> Saved entries:
Lemma exec_call_frame_stack rec name vs fr st ω :
  match callee_arity vm ctx name with Some n => n = length vs | None => True end →
  stack fr = reverse vs ++ st →
  exec_call vm rec ctx addr depth name fr ω =
  returns_to fr st (exec_call vm rec ctx addr depth name (operands (reverse vs)) ω) ∧
  ∀ fr0 ω', exec_call vm rec ctx addr depth name (operands (reverse vs)) ω = (Ok fr0, ω') →
    ∃ v, stack fr0 = [v].
Proof.
  intros Ha Hst. unfold callee_arity in Ha. unfold exec_call, mbind, VmM_bind, lift, mret, VmM_ret in *.
  assert (∀ n, n = length vs → pop_args n fr = Ok (vs, Vm.set_stack fr st) ∧
    pop_args n (operands (reverse vs)) = Ok (vs, operands [])) as Hpop.
  { intros n ->. split; [by apply pop_args_exact|]. apply pop_args_exact. simpl. by rewrite app_nil_r. }
  destruct (parse_module_ref name) as [[da fname]|].
  - destruct (vm_deps vm !! da) as [m|]; [|done]. simpl in *.
    destruct (get_function m fname) as [f|]; [|done]. simpl in *.
    destruct (Hpop _ Ha) as [Hp1 Hp2]. destruct (guard_err _ _) as [[]|e|msg|]; try done. rewrite Hp1, Hp2.
    destruct (enter _ _ _ _ _ _ _ _) as [[ret|e|msg|] ω']; try done.
    split; [done|]. intros fr0 ω'' ?. simplify_eq. by eexists.
  - destruct (get_function ctx name) as [f|].
    + destruct (Hpop _ Ha) as [Hp1 Hp2]. rewrite Hp1, Hp2.
      destruct (enter _ _ _ _ _ _ _ _) as [[ret|e|msg|] ω']; try done.
      split; [done|]. intros fr0 ω'' ?. simplify_eq. by eexists.
    + destruct (vm_natives vm !! name) as [nat|]; [|done]. simpl in *.
      destruct (Hpop _ Ha) as [Hp1 Hp2].
      destruct (vm_charge _ _) as [[[]|e|msg|] ω']; try done. rewrite Hp1, Hp2.
      destruct (run_native _ _ _) as [[[v|c m|e]|e|msg|] ω'']; try done.
      destruct (rust_assert _ _) as [[]|e|msg|]; try done.
      split; [done|]. intros fr0 ω3 ?. simplify_eq. by eexists.
Qed.

Lemma sim_call fr name name' vs st :
  code fr !! pc fr = Some (Instruction.Call name) →
  match callee_arity vm ctx name with Some n => n = length vs | None => True end →
  stack fr = reverse vs ++ st →
  sim 1 fr (tick vm (Instruction.Call name') ;; eval_call vm ctx addr depth F name vs)
    (λ v fr', fr' = Vm.set_stack (advance fr) (v :: st)).
Proof.
  intros Hc Ha Hst ω.
  assert (∀ fuel, R (1 + fuel) fr ω = (tick vm (Instruction.Call name') ;;
    fr' ← exec_call vm (run vm fuel) ctx addr depth name (advance fr); R fuel fr') ω) as Hrun
    by (intros; simpl; by rewrite Hc).
  unfold goes, eval_call. unfold mbind, VmM_bind in *.
  destruct (tick _ _ _) as [[[]|e|msg|] ω1].
  - pose proof (exec_call_frame_stack (run vm F) name vs (advance fr) st ω1 Ha Hst) as [_ Hv].
    destruct (exec_call vm (run vm F) _ _ _ _ _ _) as [r ω2] eqn:E.
    assert (r ≠ NoFuel → ∀ fuel, F ≤ fuel →
      exec_call vm (run vm fuel) ctx addr depth name (advance fr) ω1 =
      returns_to (advance fr) st (r, ω2)) as Heq.
    { intros Hr fuel Hf.
      pose proof (exec_call_frame_stack (run vm fuel) name vs (advance fr) st ω1 Ha Hst) as [-> _].
      destruct (exec_call_fuel_le vm (run vm F) (run vm fuel) ctx addr depth name
        (operands (reverse vs))) with ω1 as [Hn|<-]; [by intros; apply run_fuel_le|..].
      - by rewrite E in Hn.
      - by rewrite E. }
    destruct r as [fr0|e|msg|]; [..|done];
      [destruct (Hv _ _ eq_refl) as [v Hst0]; unfold lift, peek; rewrite Hst0; simpl;
        exists 1, (Vm.set_stack (advance fr) (v :: st)); split_and!; [done..|]|exists 1..];
      try (split; [done|]); intros fuel Hf; rewrite (Hrun fuel), Heq by done; simpl.
    + by rewrite Hst0.
    + by exists e.
    + done.
  - exists 1. split; [done|]. intros fuel _. exists e. by rewrite (Hrun fuel).
  - exists 1. split; [done|]. intros fuel _. by rewrite (Hrun fuel).
  - done.
Qed.

(** Composition with one instruction. *)
Lemma sim_ext {A} n fr (m m' : VmM S A) Q : (∀ ω, m' ω = m ω) → sim n fr m Q → sim n fr m' Q.
Proof. intros Hm Hs ω. rewrite Hm. apply Hs. Qed.
Lemma vm_bind_assoc {A B C} (m : VmM S A) (f : A → VmM S B) (g : B → VmM S C) ω :
  (m ≫= λ a, f a ≫= g) ω = ((m ≫= f) ≫= g) ω.
Proof. unfold mbind, VmM_bind. by destruct (m ω) as [[] ?]. Qed.

Lemma sim_instr_bind {A B} n fr i i' (m : outcome VmError.t A) (k : A → VmM S B) Q Q' :
  code fr !! pc fr = Some i → plain i = true →
  cost_of (vm_gas_schedule vm) i' = cost_of (vm_gas_schedule vm) i →
  instr_sim m (exec_instr vm ctx addr i (advance fr)) Q →
  (∀ a fr', Q a fr' → sim n fr' (k a) Q') →
  sim (1 + n) fr (tick vm i' ;; lift m ≫= k) Q'.
Proof.
  intros Hc Hi Hcost Hm Hk. eapply sim_ext; [intros ω; apply (vm_bind_assoc (tick vm i') (λ _, lift m) k)|].
  eapply sim_bind; [by eapply sim_instr|done].
Qed.
Lemma sim_tick {B} n fr fr' i i' (m : VmM S B) Q :
  code fr !! pc fr = Some i → plain i = true →
  cost_of (vm_gas_schedule vm) i' = cost_of (vm_gas_schedule vm) i →
  exec_instr vm ctx addr i (advance fr) = Ok fr' → sim n fr' m Q →
  sim (1 + n) fr (tick vm i' ;; m) Q.
Proof.
  intros Hc Hi Hcost He Hm.
  apply (sim_ext _ _ (tick vm i' ;; lift (Ok ()) ≫= λ _, m)); [done|].
  eapply (sim_instr_bind n fr i i' (Ok ()) (λ _, m) (λ _ fr0, fr0 = fr')); [done..| |].
  - by exists fr'.
  - by intros _ ? ->.
Qed.

(** ** Operators *)
Lemma binop_sim op a b ls stk p c :
  instr_sim (eval_binop op a b) (exec_instr vm ctx addr (binop_instr op) (mkFrame ls (b :: a :: stk) p c))
    (λ v fr', fr' = mkFrame ls (v :: stk) p c).
Proof.
  destruct op; simpl; unfold exec_arith, exec_div, exec_eq, exec_cmp, exec_logic; simpl.
  all: repeat match goal with
  | |- context [arith_op ?l ?r ?f] => destruct (arith_op l r f) eqn:?
  | |- context [cmp_values ?l ?r] => destruct (cmp_values l r) eqn:?
  | |- context [bool_decide (Value.as_u64 ?r = ?x)] => destruct (bool_decide (Value.as_u64 r = x))
  | |- context [Value.is_linear ?l || Value.is_linear ?r] =>
      destruct (Value.is_linear l || Value.is_linear r)
  | |- context [linear_type_name ?l ?r] => destruct (linear_type_name l r)
  | |- context [ok_or ?o ?e] => destruct (ok_or o e)
  end; simpl; try (by eauto); same_error.
Qed.
Lemma not_sim v ls stk p c :
  instr_sim (eval_not v) (exec_instr vm ctx addr Instruction.Not (mkFrame ls (v :: stk) p c))
    (λ v fr', fr' = mkFrame ls (v :: stk) p c).
Proof. simpl. unfold exec_not, eval_not. simpl. destruct (ok_or _ _); simpl; eauto. Qed.
Lemma get_field_sim f v ls stk p c :
  instr_sim (get_field f v) (exec_instr vm ctx addr (Instruction.GetField f) (mkFrame ls (v :: stk) p c))
    (λ v fr', fr' = mkFrame ls (v :: stk) p c).
Proof.
  simpl. unfold exec_get_field, get_field. destruct v; simpl; try same_error.
  destruct (Value.find_field _ _); simpl; [by eauto|same_error].
Qed.
Lemma new_struct_sim name names vs ls stk p c :
  length vs = length names →
  instr_sim (struct_type vm ctx addr name)
    (exec_instr vm ctx addr (Instruction.NewStruct name names) (mkFrame ls (reverse vs ++ stk) p c))
    (λ tn fr', fr' = mkFrame ls (Value.Struct tn (zip names vs) :: stk) p c).
Proof.
  intros Hl. simpl. unfold exec_new_struct, struct_type. rewrite <-Hl.
  rewrite (pop_args_exact vs stk) by done.
  destruct (parse_module_ref name) as [[da sn]|]; destruct (ok_or _ _); simpl; eauto.
Qed.
Lemma make_tuple_sim vs ls stk p c :
  exec_instr vm ctx addr (Instruction.MakeTuple (length vs)) (mkFrame ls (reverse vs ++ stk) p c)
  = Ok (mkFrame ls (Value.Tuple vs :: stk) p c).
Proof. simpl. unfold exec_make_tuple. by rewrite (pop_args_exact vs stk). Qed.

Lemma steps_sim path v ls stk p c :
  code_at c p (map Instruction.GetField path) →
  sim (length path) (mkFrame ls (v :: stk) p c) (eval_steps vm path v)
    (λ v' fr', fr' = mkFrame ls (v' :: stk) (p + length path) c).
Proof.
  revert v p. induction path as [|f path IH]; intros v p Hc; simpl.
  { apply sim_ret. by rewrite Nat.add_0_r. }
  simpl in Hc. apply code_at_cons in Hc as [Hi Hc].
  eapply (sim_instr_bind (length path)); [exact Hi|done|done|apply get_field_sim|].
  intros v' fr' ->. eapply sim_mono; [by apply IH|done|]. intros v'' fr'' ->. simpl. f_equal. lia.
Qed.

(** ** Variables *)

(** The machine after an expression: its value on the stack. *)
Definition after (σs : Slots) (n : nat) (stk : list Value.t) (p : nat) (c : list Instruction.t)
    (r : Value.t * Env) (fr : Frame) : Prop :=
  ∃ ls, env_ok σs n (snd r) ls ∧ fr = mkFrame ls (fst r :: stk) p c.

Lemma use_var_sim σs n env ls x s d stk p c :
  env_ok σs n env ls → distinct σs → resolve σs x = Some (s, d) → s < n →
  instr_sim (use_var x env) (exec_instr vm ctx addr (Instruction.Load s) (mkFrame ls stk p c))
    (after σs n stk p c).
Proof.
  intros Hok Hd Hr Hn. pose proof Hr as (cell & Hrv & Hls & _)%(resolve_read _ _ _ _ _ _ (env_match _ _ _ _ Hok)).
  simpl. unfold use_var, exec_load. simpl. rewrite Hrv, Hls. destruct cell as [v|]; [|same_error].
  simpl. destruct (Value.is_linear v); simpl.
  - eexists. split; [done|]. exists (<[s := None]> ls). split; [|done]. by eapply env_write.
  - eexists. split; [done|]. by exists ls.
Qed.

Lemma load_field_sim σs n env ls x s d path stk p c :
  env_ok σs n env ls → resolve σs x = Some (s, d) →
  instr_sim (root ← ok_or (mjoin (read_var x env)) (moved_slot 0); read_field_path 0 root path)
    (exec_instr vm ctx addr (Instruction.LoadField s path) (mkFrame ls stk p c))
    (λ v fr, fr = mkFrame ls (v :: stk) p c).
Proof.
  intros Hok Hr. eapply resolve_read in Hr as (cell & Hrv & Hls & _); [|by eapply env_match].
  simpl. unfold exec_load_field. simpl. rewrite Hrv, Hls. destruct cell as [v|]; [|same_error].
  simpl. destruct (read_field_path 0 v path); simpl; by eauto.
Qed.

(** ** Expressions *)
Context (config : CompilerConfig) (structs : list StructDef).
Context (dep_addresses : gmap string Address) (dep_modules : gmap Address VmModule).
Context (local_fn_return_types : gmap string (option Ty.t)).
Notation compile_path :=
  (compile_path config structs dep_addresses dep_modules local_fn_return_types).
Notation eval_path := (eval_path vm structs dep_addresses ctx addr depth F).
Notation arity_ok := (arity_ok vm dep_addresses ctx).
Notation effect_ok := (effect_ok config).

(** A part of the generator against a part of the interpreter. *)
Definition expr_sim (f : Codegen → CResult Codegen) (ev : Env → VmM S (Value.t * Env)) : Prop :=
  ∀ st st' new σs env ls stk p c,
    cg_ok config st → slots_ok σs st → f st = Ok st' → cg_code st' = cg_code st ++ new →
    code_at c p new → env_ok σs (cg_next_slot st) env ls →
    sim (length new) (mkFrame ls stk p c) (ev env)
      (after σs (cg_next_slot st) stk (p + length new) c).

Lemma slots_effect σs st st' : expr_effect st st' → slots_ok σs st → slots_ok σs st'.
Proof.
  intros [L N D _ _] [Hl Hd Hn Hdis]. split; [|by rewrite D|by rewrite N|done].
  intros x. by rewrite L.
Qed.
Lemma extends_split st st1 st2 n1 new :
  cg_code st1 = cg_code st ++ n1 → extends st1 st2 → cg_code st2 = cg_code st ++ new →
  ∃ n2, cg_code st2 = cg_code st1 ++ n2 ∧ new = n1 ++ n2.
Proof.
  intros H1 (n2 & H2 & _) H3. exists n2. split; [done|].
  rewrite H2, H1, <-app_assoc in H3. by apply app_inv_head in H3.
Qed.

> Task: Would you copy, unchanged, the stretch of the records above that begins at the line containing "Definition after (σs" and ends at the line containing "(exec_instr vm ctx addr (Instruction.LoadField", and only that?

> Result for this task:
Definition after (σs : Slots) (n : nat) (stk : list Value.t) (p : nat) (c : list Instruction.t)
    (r : Value.t * Env) (fr : Frame) : Prop :=
  ∃ ls, env_ok σs n (snd r) ls ∧ fr = mkFrame ls (fst r :: stk) p c.

Lemma use_var_sim σs n env ls x s d stk p c :
  env_ok σs n env ls → distinct σs → resolve σs x = Some (s, d) → s < n →
  instr_sim (use_var x env) (exec_instr vm ctx addr (Instruction.Load s) (mkFrame ls stk p c))
    (after σs n stk p c).
Proof.
  intros Hok Hd Hr Hn. pose proof Hr as (cell & Hrv & Hls & _)%(resolve_read _ _ _ _ _ _ (env_match _ _ _ _ Hok)).
  simpl. unfold use_var, exec_load. simpl. rewrite Hrv, Hls. destruct cell as [v|]; [|same_error].
  simpl. destruct (Value.is_linear v); simpl.
  - eexists. split; [done|]. exists (<[s := None]> ls). split; [|done]. by eapply env_write.
  - eexists. split; [done|]. by exists ls.
Qed.

Lemma load_field_sim σs n env ls x s d path stk p c :
  env_ok σs n env ls → resolve σs x = Some (s, d) →
  instr_sim (root ← ok_or (mjoin (read_var x env)) (moved_slot 0); read_field_path 0 root path)
    (exec_instr vm ctx addr (Instruction.LoadField s path) (mkFrame ls stk p c))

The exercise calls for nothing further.